Exercise objective =>
Your answer should reproduce the full set of records exactly as given.

Record set =>

◆ ◆ ◆

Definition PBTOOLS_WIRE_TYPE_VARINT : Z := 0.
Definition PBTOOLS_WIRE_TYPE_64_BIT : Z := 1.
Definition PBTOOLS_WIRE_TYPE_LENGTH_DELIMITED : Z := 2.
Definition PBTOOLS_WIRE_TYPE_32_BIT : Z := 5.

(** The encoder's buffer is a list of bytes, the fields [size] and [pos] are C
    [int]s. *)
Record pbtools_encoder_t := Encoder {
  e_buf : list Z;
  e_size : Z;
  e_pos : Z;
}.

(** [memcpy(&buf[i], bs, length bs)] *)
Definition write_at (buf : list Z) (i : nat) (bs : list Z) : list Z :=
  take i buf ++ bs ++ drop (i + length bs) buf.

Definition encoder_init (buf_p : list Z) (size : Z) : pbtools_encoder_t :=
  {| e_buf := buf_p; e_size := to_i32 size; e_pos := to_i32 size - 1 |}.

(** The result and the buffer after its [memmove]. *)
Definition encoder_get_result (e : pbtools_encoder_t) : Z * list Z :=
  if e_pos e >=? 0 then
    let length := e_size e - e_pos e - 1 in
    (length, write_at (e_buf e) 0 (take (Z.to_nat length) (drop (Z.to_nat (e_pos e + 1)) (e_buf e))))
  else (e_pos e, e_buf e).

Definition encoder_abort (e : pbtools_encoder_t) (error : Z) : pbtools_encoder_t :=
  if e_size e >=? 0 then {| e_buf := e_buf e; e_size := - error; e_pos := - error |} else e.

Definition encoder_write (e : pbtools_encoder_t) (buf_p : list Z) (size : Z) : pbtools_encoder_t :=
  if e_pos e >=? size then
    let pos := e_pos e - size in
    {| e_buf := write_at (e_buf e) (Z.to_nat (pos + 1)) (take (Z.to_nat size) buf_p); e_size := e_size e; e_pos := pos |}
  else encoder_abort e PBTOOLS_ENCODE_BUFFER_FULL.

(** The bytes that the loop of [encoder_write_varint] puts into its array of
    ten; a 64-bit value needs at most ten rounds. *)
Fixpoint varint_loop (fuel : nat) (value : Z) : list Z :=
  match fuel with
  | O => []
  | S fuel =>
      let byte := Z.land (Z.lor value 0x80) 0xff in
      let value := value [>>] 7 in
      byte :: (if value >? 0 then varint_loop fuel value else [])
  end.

◆ ◆ ◆

Problem solution =>
Definition PBTOOLS_WIRE_TYPE_VARINT : Z := 0.
Definition PBTOOLS_WIRE_TYPE_64_BIT : Z := 1.
Definition PBTOOLS_WIRE_TYPE_LENGTH_DELIMITED : Z := 2.
Definition PBTOOLS_WIRE_TYPE_32_BIT : Z := 5.

(** The encoder's buffer is a list of bytes, the fields [size] and [pos] are C
    [int]s. *)
Record pbtools_encoder_t := Encoder {
  e_buf : list Z;
  e_size : Z;
  e_pos : Z;
}.

(** [memcpy(&buf[i], bs, length bs)] *)
Definition write_at (buf : list Z) (i : nat) (bs : list Z) : list Z :=
  take i buf ++ bs ++ drop (i + length bs) buf.

Definition encoder_init (buf_p : list Z) (size : Z) : pbtools_encoder_t :=
  {| e_buf := buf_p; e_size := to_i32 size; e_pos := to_i32 size - 1 |}.

(** The result and the buffer after its [memmove]. *)
Definition encoder_get_result (e : pbtools_encoder_t) : Z * list Z :=
  if e_pos e >=? 0 then
    let length := e_size e - e_pos e - 1 in
    (length, write_at (e_buf e) 0 (take (Z.to_nat length) (drop (Z.to_nat (e_pos e + 1)) (e_buf e))))
  else (e_pos e, e_buf e).

Definition encoder_abort (e : pbtools_encoder_t) (error : Z) : pbtools_encoder_t :=
  if e_size e >=? 0 then {| e_buf := e_buf e; e_size := - error; e_pos := - error |} else e.

Definition encoder_write (e : pbtools_encoder_t) (buf_p : list Z) (size : Z) : pbtools_encoder_t :=
  if e_pos e >=? size then
    let pos := e_pos e - size in
    {| e_buf := write_at (e_buf e) (Z.to_nat (pos + 1)) (take (Z.to_nat size) buf_p); e_size := e_size e; e_pos := pos |}
  else encoder_abort e PBTOOLS_ENCODE_BUFFER_FULL.

(** The bytes that the loop of [encoder_write_varint] puts into its array of
    ten; a 64-bit value needs at most ten rounds. *)
Fixpoint varint_loop (fuel : nat) (value : Z) : list Z :=
  match fuel with
  | O => []
  | S fuel =>
      let byte := Z.land (Z.lor value 0x80) 0xff in
      let value := value [>>] 7 in
      byte :: (if value >? 0 then varint_loop fuel value else [])
  end.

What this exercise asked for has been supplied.